There was, about forty years ago, an individual somewhat remarkable in several respects, whose bookstore was in Maiden Lane—William Barlas. He was by birth a Scotchman, and was brought up to the ministry; but from causes which I never learned, he relinquished that vocation in his native land, and assumed that of a bookseller in this city. He was reputed to be a ripe scholar. He dealt almost exclusively in the classics, and for numerous years imported the editions—in usum Delphini, for the students in our schools and colleges. Hardly a graduate among us, of the olden time, can have forgotten him—Irving, Verplanck, John Anthon, and Paulding, can doubtless tell much of him. When, on a large scale, was commenced in Philadelphia, reprints of the Latin and Greek writers, poor Mr. Barlas's functions were nearly annihilated. I mention him here from his relation to the advancement of learning in my juvenile days. His opinion on the various editions was deemed conclusive; and he controlled the judgment as well as the pocket of the purchaser. He was long in epistolary correspondence with "the friend of Cowper," as some call him—old John Newton of London; and I have often wondered that no enterprise has yet brought forward, in a new edition of the writings of Newton, their correspondence. It is not for me to dwell on the contrast, so striking, between the present period and that to which I have just adverted, when even professors of Colleges were controlled in their opinions of books by the dicta of a bookseller. Such was the fact some forty or fifty years ago. What would be the reply of our Professor Anthon, of Columbia College, to a bookseller who assumed such authority? of him whose love and devotion to the philosophy of the classics has led him already in so many works to spread before the cogitative scholars, of both worlds, the deepest researches of antiquarian disquisition and philological lore, evincing that America is not tardy in a just appreciation of the excellencies of those treasures which enriched a Bentley, a Horseley, a Porson, and a Parr.

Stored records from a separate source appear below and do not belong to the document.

(** * Tokens *)

(** The content of a string or the name: a copy of the text without its
    escapes. *)
Definition lexer_add_token_string (f : list Z) (line : Z) (text : list Z) (ty : token_type) (rstrtype : Z) : res token :=
  mem ← deescape_cstyle (text ++ [0]);
  s ← cstr_at mem;
  Ok (new_token f line ty (VRstring s rstrtype)).

(** The loop over digits: the value, the character that was read last (0 if
    none was) and the text behind it. *)
Fixpoint float_digits (n s m : Z) (text : list Z) : res (Z * Z * Z * list Z) :=
  match text with
  | [] => Ok (n, s, m, [])
  | s :: text =>
      if (cchar s <? 48) || (57 <? cchar s) then Ok (n, cchar s, m, text)
      else
        a ← chk_int (n * 10); b ← chk_int (a + cchar s); n ← chk_int (b - 48);
        float_digits n (cchar s) (m + 1) text
  end.

(** [t_float] for the text of a number; the arithmetic is that of [float], but
    for the sum with the fraction, which is that of [double]. *)
Definition lexer_float (text : list Z) : res spec_float :=
  let '(sign, start) :=
    match text with
    | c :: r => if cchar c =? 45 then (f32_of_int (-1), r) else (f32_of_int 1, text)
    | [] => (f32_of_int 1, [])
    end in
  match start with
  | [] => Ok (f32_of_int (-1))
  | _ =>
      r ← float_digits 0 0 0 start;
      let '(n, s, _, rest) := r in
      let t_float := f32_of_int n in
      match rest with
      | [] => Ok (SFmul 24 128 t_float sign)
      | _ =>
          if negb (s =? 46) then Ok (SFmul 24 128 t_float sign)
          else
            r ← float_digits 0 s 0 rest;
            let '(n, _, m, _) := r in
            let t_float := f32_of_f64 (SFadd 53 1024 t_float
                             (SFmul 53 1024 (pow10_neg (Z.to_nat m)) (f64_of_int n))) in
            Ok (SFmul 24 128 t_float sign)
      end
  end.

Definition lexer_add_token_float (f : list Z) (line : Z) (text : list Z) : res token :=
  v ← lexer_float text; Ok (new_token f line TOKEN_FLOAT (VFloat v)).

Definition single_char (s : Z) : option token_type :=
  match s with
  | 35 => Some TOKEN_HASH
  | 61 => Some TOKEN_ASSIGNMENT
  | 40 => Some TOKEN_LEFT_PARENTHESIS
  | 41 => Some TOKEN_RIGHT_PARENTHESIS
  | 91 => Some TOKEN_LEFT_BRACKET
  | 93 => Some TOKEN_RIGHT_BRACKET
  | 123 => Some TOKEN_BLOCK_OPEN
  | 125 => Some TOKEN_BLOCK_CLOSE
  | 59 => Some TOKEN_END_OF_EXPR
  | 44 => Some TOKEN_SEPARATOR
  | 46 => Some TOKEN_DOT
  | 43 => Some TOKEN_ADD
  | 45 => Some TOKEN_SUB
  | 42 => Some TOKEN_MULTIPLY
  | 47 => Some TOKEN_DIVIDE
  | 37 => Some TOKEN_MODULO
  | 36 => Some TOKEN_DOLLAR
  | 33 => Some TOKEN_BOOLEAN_NOT
  | 38 => Some TOKEN_AMPERSAND
  | 62 => Some TOKEN_GT
  | 60 => Some TOKEN_LT
  | 58 => Some TOKEN_COLON
  | _ => None
  end.
Definition lexer_single_char (f : list Z) (line s : Z) : option token :=
  match single_char s with Some ty => Some (new_token f line ty VNone) | None => None end.

Definition lex_isalpha (v : Z) : bool :=
  ((97 <=? v) && (v <=? 122)) || ((65 <=? v) && (v <=? 90)) || (v =? 95).
(** A minus counts as a digit. *)
Definition lex_isdigit (v : Z) : bool := ((48 <=? v) && (v <=? 57)) || (v =? 45).
Definition lex_isalnum (v : Z) : bool := lex_isalpha v || lex_isdigit v.

(** * Scanning *)

(** The rest of a line behind [//]; the loop looks for the newline only. *)
Fixpoint line_comment (src : list Z) : res (list Z) :=
  match src with
  | [] => Fault OobRead
  | c :: src => if c =? 10 then Ok src else line_comment src
  end.

(** A comment behind its opening; [p] is the character before [src]. *)
Fixpoint block_comment (p : Z) (src : list Z) (line : Z) : res (list Z * Z) :=
  match src with
  | [] => Fault OobRead
  | c :: src =>
      if (c =? 47) && (p =? 42) then Ok (src, line)
      else block_comment c src (if c =? 10 then line + 1 else line)
  end.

Those of our literary connoisseurs who cast a retrospective glance over days long past, may awaken into memory that delicately constructed and pensive-looking man, of Pearl-street, recognized by the name of Charles Smith. I believe he was a New-Yorker. Pulmonary suffering was his physical infirmity—his relief, tobacco, the fumes of which aver surrounded him like a halo. He abounded in the gloom and glory of the American Revolution, and published, with portraits, numerous diagrams of the campaigns of the war in the Military Repository, a work of great fidelity, in which it is thought he was aided by Baron Steuben and General Gates. As a bibliopolist, little need be said of him. But the curious in knowledge will not overlook him as the first who popularly made known to the English reader the names of Kotzebue and Schiller. Several of the novels and plays of these German authors were done into English by him; and, with William Dunlap, both as a translator and as a theatrical manager, The Stranger and other plays were presented to the cultivators of the drama in New-York long before their appearance in London, or the publication of Thompson's German Theatre. It is a circumstance worthy of notice, that the Rev. Mr. Will, then of this city, added to the stock of our literary treasures, by other translations into the English, such as the Constant Lovers, &c., of Kotzebue, before, I believe, any recognized English version appeared abroad. But I must leave this subject for the fuller investigation of the learned Dr. Schmidt professor of German, in Columbia College.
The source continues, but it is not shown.